MF – Um ciclo que durou até ao Mundial de 2018. Ficou chateado por não ter jogado?
MP – O maestro apostou no Guillermo Varela, um miúdo que na altura estava no Peñarol e agora joga no Copenhaga. Começou ele, depois jogou o Martin Cáceres e ainda o Diego Laxalt. Eu sentia-me muito bem, mas acabei por não jogar. Fomos até aos quartos-de-final, quando perdemos contra a França por 2-0. Podia ter jogado pelo menos um jogo, para mostrar como estava. Fiquei triste, claro.

MF – A idade também no Uruguai é um tabu?
MP – Sim, um bocadinho. Não é como em Itália. Quem passa dos 33/34 anos é um jogador acabado. Se eles soubessem como se treina no Porto… (risos). No FC Porto cuidei-me como nunca. Sempre ia dormir às 11 horas, comia bem, não bebia. Claro que se perde alguma velocidade, mas ganha-se experiência e outras coisas. Aquela falta que já não fazemos, gerimos melhor as coisas.

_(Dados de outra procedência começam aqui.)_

(* ===== verification/RaftStore.v ===== *)
(** * The Raft state file: [internal/cluster/raft/store.go]

    [Save] writes a temporary file, syncs it and renames it over the state
    file; [Load] reads the state file.  Every call may fail, and the machine
    may stop between any two of them. *)

From S2P Require Import Prelude GoLib Json RaftRpc Raft.

Local Open Scope Z_scope.

(** ** The JSON of the state *)

Definition PersistentState_fields (s : PersistentState) : list (bytes * json) :=
  put "CurrentTerm" (JNum (ps_CurrentTerm s)) ++
  put "VotedFor" (jstr (ps_VotedFor s)) ++
  put "Log" (jobjs LogEntry_fields (ps_Log s)) ++ [].

Definition PersistentState_of (l : list (bytes * json)) : option PersistentState :=
  match get_int 0 u64_max "CurrentTerm" l, get_str "VotedFor" l, get_objs LogEntry_of "Log" l with
  | Some t, Some v, Some es => Some (mkPersistentState t v es)
  | _, _, _ => None
  end.

Definition PersistentState_wf (s : PersistentState) : Prop :=
  is_u64_field (ps_CurrentTerm s) ∧ str_valid (ps_VotedFor s) = true ∧ Forall LogEntry_wf (ps_Log s).

Lemma PersistentState_json_roundtrip s :
  PersistentState_wf s →
  ∃ b, Some (print (JObj (PersistentState_fields s))) = Some b ∧ unmarshal_with PersistentState_of b = Some s.
Proof.
  intros (Ht & Hv & He). eexists. split; [reflexivity|]. rewrite unmarshal_with_print.
  - unfold PersistentState_of, PersistentState_fields, is_u64_field in *.
    rewrite (get_int_eq _ _ "CurrentTerm" _ (ps_CurrentTerm s) false) by jfield_solve.
    rewrite (get_str_eq "VotedFor" _ (ps_VotedFor s) false) by jfield_solve.
    rewrite (get_objs_eq LogEntry_of LogEntry_fields "Log" _ (ps_Log s)).
    2: by jfield_eval.
    2: { eapply Forall_impl; [exact He|]. apply LogEntry_of_fields. }
    by destruct s.
  - unfold PersistentState_fields. rewrite !members_valid_put. unfold str_valid in *.
    rewrite jobjs_valid by (by apply Forall_true; intros e; apply LogEntry_valid).
    cbn [json_valid jstr]. by rewrite Hv.
Qed.

#[global] Instance PersistentStateJson : JsonCodec PersistentState := {|
  json_Marshal := λ s, Some (print (JObj (PersistentState_fields s)));
  json_Unmarshal := unmarshal_with PersistentState_of;
  json_wf := PersistentState_wf;
  json_roundtrip := PersistentState_json_roundtrip;
|}.

(** ** The directory

    The state file, if there is one, and the temporary files by name with
    whether they are synced: what an unsynced file holds after a stop is
    unknown.  A rename is atomic and, as the source counts on, durable once it
    has returned; without that it may be lost in a stop. *)

Record tmp_file := mkTmp {
  tf_data : bytes;
  tf_synced : bool;
}.

Record raft_dir := mkDir {
  dir_state : option bytes;
  dir_tmp : gmap string tmp_file;
}.

(** ** Save *)

Inductive store_err :=
| CreateTempErr
| MarshalStateErr
| WriteTempErr
| SyncTempErr
| CloseTempErr
| RenameTempErr
| ReadStateErr
| UnmarshalStateErr.

(** The name [CreateTemp] gives and the outcomes of the calls; a failed write
    leaves the first [n] bytes. *)
Record SaveIO := mkSaveIO {
  sv_create : option string;
  sv_write : option nat;
  sv_sync : bool;
  sv_close : bool;
  sv_rename : bool;
  sv_remove : bool;
}.

Definition write_tmp (d : raft_dir) (name : string) (data : bytes) : raft_dir :=
  mkDir (dir_state d) (<[name := mkTmp data false]> (dir_tmp d)).

Definition sync_tmp (d : raft_dir) (name : string) : raft_dir :=
  mkDir (dir_state d) (alter (λ t, mkTmp (tf_data t) true) name (dir_tmp d)).

(** [os.Remove]; its error is ignored. *)
Definition remove_tmp (ok : bool) (d : raft_dir) (name : string) : raft_dir :=
  if ok then mkDir (dir_state d) (delete name (dir_tmp d)) else d.

Definition rename_tmp (d : raft_dir) (name : string) : raft_dir :=
  match dir_tmp d !! name with
  | Some t => mkDir (Some (tf_data t)) (delete name (dir_tmp d))
  | None => d
  end.

(** The directory after each call of [Save], the last one as it returns, and
    what it returns. *)
Definition Store_Save (io : SaveIO) (d : raft_dir) (state : PersistentState) : list raft_dir * result unit store_err :=
  match sv_create io with
  | None => ([d], Error CreateTempErr)
  | Some name =>
      let d1 := write_tmp d name [] in
      match json_Marshal state with
      | None => ([d1; remove_tmp (sv_remove io) d1 name], Error MarshalStateErr)
      | Some data =>
          match sv_write io with
          | Some n =>
              let d2 := write_tmp d1 name (take n data) in
              ([d1; d2; remove_tmp (sv_remove io) d2 name], Error WriteTempErr)
          | None =>
              let d2 := write_tmp d1 name data in
              if negb (sv_sync io) then ([d1; d2; remove_tmp (sv_remove io) d2 name], Error SyncTempErr)
              else
                let d3 := sync_tmp d2 name in
                if negb (sv_close io) then ([d1; d2; d3; remove_tmp (sv_remove io) d3 name], Error CloseTempErr)
                else if negb (sv_rename io) then ([d1; d2; d3; remove_tmp (sv_remove io) d3 name], Error RenameTempErr)
                else ([d1; d2; d3; rename_tmp d3 name], Ok tt)
          end
      end
  end.

(** ** Load

    [readable] is whether an existing state file can be read. *)
Definition Store_Load (readable : bool) (d : raft_dir) : result PersistentState store_err :=
  match dir_state d with
  | None => Ok zero_state
  | Some data =>
      if readable then
        match json_Unmarshal data with
        | Some state => Ok state
        | None => Error UnmarshalStateErr
        end
      else Error ReadStateErr
  end.

(** ** Stops and runs *)

(** A stop keeps the state file and the synced files; of an unsynced file it
    keeps anything or nothing. *)
Definition stopped (d d' : raft_dir) : Prop :=
  dir_state d' = dir_state d ∧
  ∀ name t, dir_tmp d !! name = Some t → tf_synced t = true → dir_tmp d' !! name = Some t.

(** A save that returns, or one cut short after some of its calls. *)
Inductive store_event :=
| SaveReturned (state : PersistentState) (r : result unit store_err)
| SaveStopped (state : PersistentState).

(** The directory a save leaves that makes its first [k] calls. *)
Definition after_calls (d : raft_dir) (steps : list raft_dir) (k : nat) : raft_dir := default d (last (take k steps)).

Inductive store_step (d : raft_dir) : store_event → raft_dir → Prop :=
| store_returned io state :
    store_step d (SaveReturned state (Store_Save io d state).2) (default d (last (Store_Save io d state).1))
| store_stopped io state k d' :
    stopped (after_calls d (Store_Save io d state).1 k) d' →
    store_step d (SaveStopped state) d'.

Inductive store_run (d0 : raft_dir) : list store_event → raft_dir → Prop :=
| store_run_nil : store_run d0 [] d0
| store_run_snoc evs d ev d' : store_run d0 evs d → store_step d ev d' → store_run d0 (evs ++ [ev]) d'.

(** What the interface promises: a register that a save replaces or leaves. *)
Inductive register_step (s : PersistentState) : store_event → PersistentState → Prop :=
| reg_saved state : register_step s (SaveReturned state (Ok tt)) state
| reg_failed state e : register_step s (SaveReturned state (Error e)) s
| reg_stopped_old state : register_step s (SaveStopped state) s
| reg_stopped_new state : register_step s (SaveStopped state) state.

Inductive register_run (s0 : PersistentState) : list store_event → PersistentState → Prop :=
| register_run_nil : register_run s0 [] s0
| register_run_snoc evs s ev s' : register_run s0 evs s → register_step s ev s' → register_run s0 (evs ++ [ev]) s'.

Definition event_state (ev : store_event) : PersistentState :=
  match ev with
  | SaveReturned state _ => state
  | SaveStopped state => state
  end.

(** ** Facts *)

Definition dir_holds (d : raft_dir) (s : PersistentState) : Prop := Store_Load true d = Ok s.

Lemma dir_holds_state d d' s : dir_state d' = dir_state d → dir_holds d s → dir_holds d' s.
Proof. unfold dir_holds, Store_Load. by intros ->. Qed.

(** After any number of its calls a save has replaced the state file by the
    new state's, or left it. *)
Lemma Save_steps io d state dd :
  dd ∈ (Store_Save io d state).1 →
  dir_state dd = dir_state d ∨ (Store_Save io d state).2 = Ok tt ∧ dir_state dd = json_Marshal state.
Proof.
  unfold Store_Save. destruct (sv_create io) as [name|]; [|intros ->%list_elem_of_singleton; by left].
  assert (∀ ok x n, dir_state (remove_tmp ok x n) = dir_state x) as Hrm by (by intros []).
  destruct (json_Marshal state) as [data|].
  2: { cbn [fst]. rewrite !elem_of_cons, elem_of_nil. intros [->|[->|[]]]; left; by rewrite ?Hrm. }
  destruct (sv_write io).
  { cbn [fst]. rewrite !elem_of_cons, elem_of_nil. intros [->|[->|[->|[]]]]; left; by rewrite ?Hrm. }
  destruct (sv_sync io); cbn [negb].
  2: { cbn [fst]. rewrite !elem_of_cons, elem_of_nil. intros [->|[->|[->|[]]]]; left; by rewrite ?Hrm. }
  destruct (sv_close io); cbn [negb].
  2: { cbn [fst]. rewrite !elem_of_cons, elem_of_nil. intros [->|[->|[->|[->|[]]]]]; left; by rewrite ?Hrm. }
  destruct (sv_rename io); cbn [negb fst snd]; rewrite !elem_of_cons, elem_of_nil;
    intros [->|[->|[->|[->|[]]]]]; try (left; by rewrite ?Hrm).
  right. split; [done|]. unfold rename_tmp, sync_tmp, write_tmp. cbn [dir_tmp dir_state].
  by rewrite lookup_alter_eq, lookup_insert_eq.
Qed.

Lemma holds_marshal d state : PersistentState_wf state → dir_state d = json_Marshal state → dir_holds d state.
Proof.
  intros Hwf Hd. assert (json_wf state) as Hj by exact Hwf. destruct (json_roundtrip state Hj) as (b & Hb & Hu).
  rewrite Hb in Hd. unfold dir_holds, Store_Load. by rewrite Hd, Hu.
Qed.

(** A save that returns leaves what its result says. *)
Lemma Save_final io d state :
  dir_state (default d (last (Store_Save io d state).1)) =
    if (Store_Save io d state).2 is Ok _ then json_Marshal state else dir_state d.
Proof.
  unfold Store_Save. destruct (sv_create io) as [name|]; [|done].
  destruct (json_Marshal state) as [data|]; [|by destruct (sv_remove io)].
  destruct (sv_write io); [by destruct (sv_remove io)|].
  destruct (sv_sync io); cbn [negb]; [|by destruct (sv_remove io)].
  destruct (sv_close io); cbn [negb]; [|by destruct (sv_remove io)].
  destruct (sv_rename io); cbn [negb]; [|by destruct (sv_remove io)]. cbn [fst snd last default from_option id].
  unfold rename_tmp, sync_tmp, write_tmp. cbn [dir_tmp dir_state]. by rewrite lookup_alter_eq, lookup_insert_eq.
Qed.

Lemma store_step_register d ev d' s :
  dir_holds d s → PersistentState_wf (event_state ev) → store_step d ev d' →
  ∃ s', register_step s ev s' ∧ dir_holds d' s'.
Proof.
  intros Hs Hwf Hstep. destruct Hstep as [io state|io state k d' [Hd' _]]; cbn [event_state] in Hwf.
  - pose proof (Save_final io d state) as Hf. destruct (Store_Save io d state).2 as [[]|e].
    + exists state. split; [constructor|]. by apply holds_marshal.
    + exists s. split; [constructor|]. by eapply dir_holds_state.
  - unfold after_calls in Hd'. destruct (last (take k (Store_Save io d state).1)) as [dd|] eqn:Hlast.
    + assert (dd ∈ (Store_Save io d state).1) as Hin.
      { apply last_Some in Hlast as [l Hl]. assert (dd ∈ take k (Store_Save io d state).1) as Hin.
        { rewrite Hl. apply elem_of_app. right. by left. }
        by apply elem_of_take in Hin as (i & Hi & _); apply list_elem_of_lookup_2 in Hi. }
      destruct (Save_steps io d state dd Hin) as [Hsame|[_ Hnew]].
      * exists s. split; [constructor|]. eapply dir_holds_state; [|exact Hs]. by rewrite Hd'.
      * exists state. split; [apply reg_stopped_new|]. apply holds_marshal; [done|]. by rewrite Hd'.
    + exists s. split; [constructor|]. by eapply dir_holds_state.
Qed.


Definition demo_save : SaveIO := mkSaveIO (Some "t1") None true true true true.
Definition voted_a : PersistentState := mkPersistentState 1 "a" [].
Definition empty_dir : raft_dir := mkDir None ∅.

MF – O Uruguai é um país pequeno, mas tem uma grande seleção.
MP – Sim, somos três milhões e temos conseguido fazer coisas bonitas. Mas ganhar o Mundial é duro. Alemanha, Portugal, Itália, Inglaterra, França, Argentina, Brasil. A gente no Uruguai vive para o futebol, talvez por haver muita gente necessitada. O futebol é a solução para muitas famílias. Somos um povo aguerrido e isso marca a diferença. A seleção mexe muito connosco e sinto-me um privilegiado por ter vivido tudo isto. Jogar um Mundial é a coisa mais linda que me aconteceu na carreira. Mas vejam como são as coisas: estava no Mundial e por não estar a jogar andava triste. Não estava a desfrutar. Isso é injusto para quem nunca teve essa possibilidade de lá ir.

MF – É a isso que se chama um animal competitivo?
MP – É muito isso. Estamos tão focados em nós, na pressão que metemos sobre nós, que se as coisas não correm como queremos… não aproveitamos nada.

MF – Por falar em aproveitar. Qual foi o estádio mais bonito em que jogou?
MP – O que mais me marcou foi o do Liverpool, Anfield Road. Joguei lá duas vezes com o FC Porto. O hino do clube, toda a gente a jogar, mágico. Depois… os estádios do Besiktas e do Galatasaray. Os assobios e o fanatismo são incríveis, ninguém se senta. Também adorei jogar em Wembley.   

MF – Tem visto futebol em Portugal?
MP – Nos estádios, não. Nunca mais fui. Prefiro ficar em casa a ver na televisão ou num restaurante. Mas se está a jogar o FC Porto, sinto que estão a olhar para mim e a ver as minhas reações (risos). O futebol tira-nos esta tranquilidade, é normal. Mas no Porto tenho uma vista muito mais normal. O Iker Casillas também é muito assim, reage muito bem quando anda na rua, sempre tranquilo, impressionante. É muito conhecido, mas percebeu que no Porto pode andar descontraído. Em Lisboa seria impossível.